If the recession lasts longer or the recovery is less vigorous than projected, the 1991 and 1992 deficits would swell further. A 1 percentage point lower growth rate for both years could add more than $20 billion to the 1992 deficit of $280.9 billion.

The administration's forecast also showed consumer price inflation dropping this year to 4.3 percent from last year's 6.2 percent rate and falling further to 3.9 percent next year.

Unemployment in the fourth quarter of this year will average 6.6 percent, up from a 5.8 percent average in the fourth quarter of 1990, according to the administration.

After this year's recession is over, the administration's economic assumptions project growth of 3 percent or more annually through 1996, with inflation falling slowly to less than 3.5 percent and unemployment dropping close to 5 percent.

For such a favorable combination of growth, inflation and unemployment to occur, productivity -- output per hour worked -- would have to increase 1.9 percent a year, well above the 1.3 percent annual average between 1982 and 1990. In 1989 and 1990, productivity declined slightly as the economy slowed down.

The administration's forecast assumes that capital investment and immigration of foreigners with needed skills will combine with other factors to boost productivity.

Boskin acknowledged that "there certainly is a professional disagreement among economists" as to how fast the economy can grow without causing an acceleration of inflation, once "full employment" is reached. There is also disagreement about what level of unemployment is consistent with a stable rate of inflation.

Some economists believe that the "full employment" rate is about 6 percent, meaning that if the jobless rate falls below that point and stays there for some time, inflation will accelerate. To those analysts, aiming at a 5 percent unemployment rate, as the administration is doing, eventually would lead to higher inflation.

"We don't agree," declared Boskin. The United States had managed to keep unemployment "in the low fives" for about 18 months in 1988 and 1989 without an acceleration in price increases, he said. He added, however, that if the economy had kept growing at the 4.5 percent rate of 1987 and 1988, it would have caused inflation to rise significantly.

But having an unemployment rate close to 5 percent will not by itself cause inflation to get worse, he asserted.

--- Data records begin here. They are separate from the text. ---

Lemma print_exprs_head l rest :
  list_ok (expr_ok literal_printable) l = true →
  ∃ e us, expr_good e = true ∧ print_exprs l ++ rest = print_expr e 1 ++ us.
Proof.
  intros Hl. destruct l as [|e [|e' l]]; [done|..]; cbn in Hl; apply andb_true_iff in Hl as [He _].
  - by exists e, rest.
  - exists e. eexists. split; [done|]. unfold print_exprs.
    change (commas (map (λ e, print_expr e 1) (e :: e' :: l))) with
      (print_expr e 1 ++ kw TokenType.COMMA :: commas (map (λ e, print_expr e 1) (e' :: l))).
    by rewrite <- app_assoc.
Qed.

Lemma select_body_gives s rest :
  select_good s = true → closes rest → (length (print_select s ++ rest) < S d)%nat →
  gives (parseSelect_body expr select) s rest (print_select s ++ rest).
Proof.
  intros Hs Hr. destruct s as [dist items al tables joins w g h o lim op operand].
  apply select_ok_eq in Hs as (-> & Hi & Ht & Hj & Hw & Hg & Hh & Ho & Hlim & Hop).
  rewrite print_select_eq. rewrite <- !app_comm_cons, <- !app_assoc. rewrite <- !app_comm_cons, <- !app_assoc.
  intros Hl. cbn [length] in Hl.
  pose proof (set_beyond op operand rest Hop Hr) as B6.
  pose proof (limit_beyond 5 lim _ eq_refl (beyond_le _ 5 _ B6 ltac:(lia))) as B5.
  pose proof (clause_beyond 4 TokenType.ORDER [kw TokenType.BY] (λ l, commas (map print_order l)) o _
    eq_refl (beyond_le _ 4 _ B5 ltac:(lia))) as B4.
  pose proof (clause_beyond 3 TokenType.HAVING [] (λ e, print_expr e 1) h _
    eq_refl (beyond_le _ 3 _ B4 ltac:(lia))) as B3.
  pose proof (clause_beyond 2 TokenType.GROUP [kw TokenType.BY] print_exprs g _
    eq_refl (beyond_le _ 2 _ B3 ltac:(lia))) as B2.
  pose proof (clause_beyond 1 TokenType.WHERE [] (λ e, print_expr e 1) w _
    eq_refl (beyond_le _ 1 _ B2 ltac:(lia))) as B1.
  pose proof (joins_beyond joins _ B1) as B0.
  unfold parseSelect_body. do 2 tok_step. tok_step.
  destruct (print_exprs_head items (kw TokenType.FROM :: commas (map print_table tables) ++
    concat (map print_join joins) ++ print_where w ++ print_group g ++ print_having h ++
    print_order_by o ++ clause [] print_limit lim ++ print_set op operand ++ rest) Hi) as (e0 & us & He0 & Heq).
  cbn [app] in *. rewrite Heq. eapply gives_use; [by apply distinct_gives|]. rewrite <- Heq. clear Heq e0 us He0.
  tok_step. eapply gives_use; [apply select_list_gives; [done|lens]|].
  tok_step. eapply gives_use; [apply from_gives; [done|exact B0|lens]|].
  tok_step. eapply gives_use; [apply joins_give; [done|exact B1|lens]|].
  tok_step. eapply gives_use.
  { apply (optional_gives 2); [done|exact B2|]. intros a ->. apply where_gives; [done|exact B2|]. clause_lens. }
  tok_step. eapply gives_use.
  { apply (optional_gives 3); [done|exact B3|]. intros a ->. apply group_gives; [done|exact B3|]. clause_lens. }
  tok_step. eapply gives_use.
  { apply (optional_gives 4); [done|exact B4|]. intros a ->. apply having_gives; [done|exact B4|]. clause_lens. }
  tok_step. eapply gives_use.
  { apply (optional_gives 5); [done|exact B5|]. intros a ->. apply order_gives; [done|exact B5|]. clause_lens. }
  tok_step. eapply gives_use; [by apply limit_clause_gives|].
  tok_step. eapply gives_use; [apply set_gives; [done|done|lens]|]. cbn beta iota. by tok_steps.
Qed.

(** *** Statements *)

Lemma where_clause_gives w :
  option_ok (expr_ok literal_printable) w = true → (length (print_where w) < d)%nat →
  gives (optional (match_token TokenType.WHERE) (parseWhere expr)) w [] (print_where w).
Proof.
  intros Hw Hl. rewrite <- (app_nil_r (print_where w)).
  apply (optional_gives 2); [done|unfold beyond; cbn; lia|]. intros e ->.
  apply where_gives; [done|unfold beyond; cbn; lia|]. rewrite app_nil_r. clause_lens.
Qed.

Lemma rows_give n table columns :
  rows_ok literal_printable n = true → (length (print_rows n) < d)%nat →
  gives
    (If match_token TokenType.VALUES
     Then (next_token ;; vs ← parseValuesList expr; mret (mkInsertNode table columns vs None))
     Else If match_token TokenType.SELECT
     Then (s ← select; mret (mkInsertNode table columns [] (Some s)))
     Else error "Esperado VALUES ou SELECT após INSERT")
    (mkInsertNode table columns (insert_values n) (insert_select n)) [] (print_rows n).
Proof.
  destruct n as [t c vs [s|]]; unfold rows_ok, print_rows; cbn [insert_select insert_values]; intros Hr Hl.
  - apply andb_true_iff in Hr as [->%bool_decide_eq_true Hs]. apply (wp_else _ _); [by destruct s|].
    apply (wp_then _ _); [by destruct s|]. tok_step. rewrite <- (app_nil_r (print_select s)).
    eapply gives_use; [apply select_gives; [done|by right|by rewrite app_nil_r]|]. by tok_steps.
  - do 4 tok_step. rewrite <- (app_nil_r (commas _)).
    assert (gives (parseValuesList expr) vs [] (commas (map (λ r, parens (print_exprs r)) vs) ++ [])) as Hv.
    { eapply commas_gives; [exact Hr|done|apply Nat.lt_succ_diag_r|]. intros r us Hro Hu Hlen.
      unfold parenthesized, parseExpressionList, parens. cbn [app]. rewrite <- app_assoc. cbn [app].
      do 3 tok_step. eapply gives_use; [apply exprs_give; [done|done|unfold follows; cbn; lia|]|by tok_steps].
      rewrite app_nil_r in Hlen. unfold parens in *. lens. }
    eapply gives_use; [exact Hv|]. by tok_steps.
Qed.

Lemma insert_gives n :
  insert_ok literal_printable n = true → (length (print_statement (InsertStmt n)) < d)%nat →
  gives (parseInsert expr select) n [] (print_statement (InsertStmt n)).
Proof.
  unfold insert_ok. rewrite !andb_true_iff. intros [[Ht Hc] Hr] Hl. cbn [print_statement] in *.
  unfold parseInsert. do 7 tok_step.
  apply (gives_use _ (insert_columns n) (print_rows n)).
  - unfold print_columns. destruct (insert_columns n) as [|c cs] eqn:Hcs.
    + cbn [app]. apply (wp_else _ _); [|by tok_steps]. unfold print_rows. by destruct (insert_select n) as [[]|].
    + apply (wp_then _ _); [done|]. by apply columns_give.
  - destruct n as [t c vs s]. apply (rows_give (mkInsertNode t c vs s)); [done|]. cbn in *. lens.
Qed.

Lemma assignment_gives a us :
  assignment_ok literal_printable a = true → follows 1 us → (length (print_assignment a ++ us) < d)%nat →
  gives (parse_assignment expr) a us (print_assignment a ++ us).
Proof.
  destruct a as [c e]. unfold assignment_ok, print_assignment. cbn [assigned_column assigned_value app].
  intros [_ He]%andb_true_iff Hf Hl. unfold parse_assignment. do 5 tok_step.
  eapply gives_use; [apply expr_gives; [done|done|lens]|]. by tok_steps.
Qed.

Lemma update_gives n :
  update_ok literal_printable n = true → (length (print_statement (UpdateStmt n)) < d)%nat →
  gives (parseUpdate expr) n [] (print_statement (UpdateStmt n)).
Proof.
  destruct n as [t l w]. unfold update_ok. cbn [print_statement update_table assignments update_where].
  rewrite !andb_true_iff. intros [[Ht Ha] Hw] Hl. unfold parseUpdate. do 7 tok_step.
  assert (beyond 1 (print_where w)) as Hb by (unfold beyond; destruct w; cbn; lia).
  eapply gives_use.
  { eapply commas_gives; [exact Ha|by apply (beyond_at 1)|apply Nat.lt_succ_diag_r|].
    intros a us Hao Hu Hlen. apply assignment_gives; [done| |lens].
    destruct Hu as [Hu| ->]; [unfold follows; rewrite Hu; cbn; lia|by eapply beyond_follows]. }
  tok_step. eapply gives_use; [apply where_clause_gives; [done|lens]|]. by tok_steps.
Qed.

Lemma delete_gives n :
  delete_ok literal_printable n = true → (length (print_statement (DeleteStmt n)) < d)%nat →
  gives (parseDelete expr) n [] (print_statement (DeleteStmt n)).
Proof.
  destruct n as [t w]. unfold delete_ok. cbn [print_statement delete_table delete_where].
  intros [Ht Hw]%andb_true_iff Hl. unfold parseDelete. do 6 tok_step.
  tok_step. eapply gives_use; [apply where_clause_gives; [done|lens]|]. by tok_steps.
Qed.
End expressions.

(** ** CREATE, DROP and transactions *)

Definition element_end (us : list tok) : Prop :=
  head_type us = TokenType.COMMA ∨ head_type us = TokenType.RPAREN.

Lemma data_type_gives t r :
  existsb (λ e, bool_decide (e.1 = t)) column_types = true → at_ TokenType.LPAREN r = false →
  gives parseDataType t r (ident (type_name t) :: r).
Proof.
  intros Ht Hr. unfold parseDataType. apply (wp_then _ _); [done|].
  apply (wp_text (λ x, next_token ;; parse_type_name x)). do 2 tok_step.
  change (head_text (ident (type_name t) :: r)) with (type_name t).
  destruct t; cbn in Ht; try done;
    match goal with |- context [type_name ?t] =>
      let x := eval vm_compute in (type_name t) in change (type_name t) with x end;
    unfold parse_type_name;
    repeat match goal with
    | |- context [decide ?p] => rewrite (decide_True (P:=p)) by (first [done|by left|by right])
    | |- context [decide ?p] => rewrite (decide_False (P:=p)) by (first [discriminate|by intros [?|?]])
    end; tok_steps; try done.
  apply (wp_else _ _); [done|]. by tok_steps.
Qed.

Lemma column_stops us : element_end us →
  at_two TokenType.NOT TokenType.NULL us ||
    at_any [TokenType.NULL; TokenType.PRIMARY; TokenType.UNIQUE; TokenType.DEFAULT] us = false.
Proof. unfold at_two, at_any, at_. by intros [->| ->]. Qed.

Ltac column_step :=
  eapply wp_while_step; [tauto|apply _|reflexivity|];
  unfold parse_column_constraint; tok_steps; split; [cbn; lia|].

Lemma column_gives_def c us :
  column_ok c = true → element_end us →
  gives parse_column_def c us (print_column c ++ us).
Proof.
  intros Hc Hu. destruct c as [name type len nul pk un def chk]. unfold column_ok, print_column in *.
  cbn [column_name column_type column_length nullable primary_key unique default_value check_expr] in *.
  rewrite !andb_true_iff in Hc. destruct Hc as [[[[Hn Ht] Hl] Hd] He].
  apply Z.eqb_eq in Hl. destruct def; [done|]. apply bool_decide_eq_true in He. subst len chk.
  unfold parse_column_def. cbn [app]. do 3 tok_step.
  eapply gives_use; [apply data_type_gives; [done|]|].
  - unfold at_. destruct nul, pk, un; cbn; try done. by destruct Hu as [->| ->].
  - destruct nul, pk, un; cbn [app]; repeat column_step;
      (eapply wp_while_stop; [apply _|by apply column_stops|done]).
Qed.

Lemma constraint_gives c us :
  constraint_ok c = true → gives parse_table_constraint c us (print_constraint c ++ us).
Proof.
  intros Hc. destruct c as [ct cols rt rcols chk]. unfold constraint_ok, print_constraint in *.
  cbn [constraint_type constraint_columns ref_table ref_columns constraint_check] in *.
  unfold parse_table_constraint. destruct ct; rewrite ?andb_true_iff in Hc.
  - destruct Hc as [Hc (-> & -> & ->)%bool_decide_eq_true]. cbn [app]. tok_steps.
    eapply gives_use; [by apply columns_give|]. by tok_steps.
  - destruct Hc as [[[Hc Hrt] Hr] ->%bool_decide_eq_true]. cbn [app]. rewrite <- app_assoc. tok_steps.
    eapply gives_use; [by apply columns_give|]. cbn [app]. tok_steps.
    eapply gives_use; [by apply columns_give|]. by tok_steps.
  - destruct Hc as [Hc (-> & -> & ->)%bool_decide_eq_true]. cbn [app]. tok_steps.
    eapply gives_use; [by apply columns_give|]. by tok_steps.
  - apply bool_decide_eq_true in Hc as (-> & -> & -> & ->). cbn [app]. unfold parenthesized. by tok_steps.
Qed.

Many Federal Reserve officials have said they believe that the economy cannot grow faster than 2 percent or 2.5 percent a year once full employment is reached without causing inflation problems. When unemployment is higher, however, faster growth is possible without causing the economy to overheat because of the slack in labor markets and unused production capacity in U.S. factories.

The administration forecast assumes a steady decline in both short- and long-term interest rates during the next several years. The averages predicted for this year are close to current levels. But some analysts said the Federal Reserve is likely to raise rates at some point after the recovery begins to keep growth moderate and ensure that inflation does not rise.

If it turned out that growth were to average about 2.5 percent a year from 1993 through 1996, instead of the 3.5 percent average in the administration forecast, it could mean that in 1996 the budget would still be $40 billion or $50 billion in the red rather than being $20 billion in the black, as shown in the budget yesterday.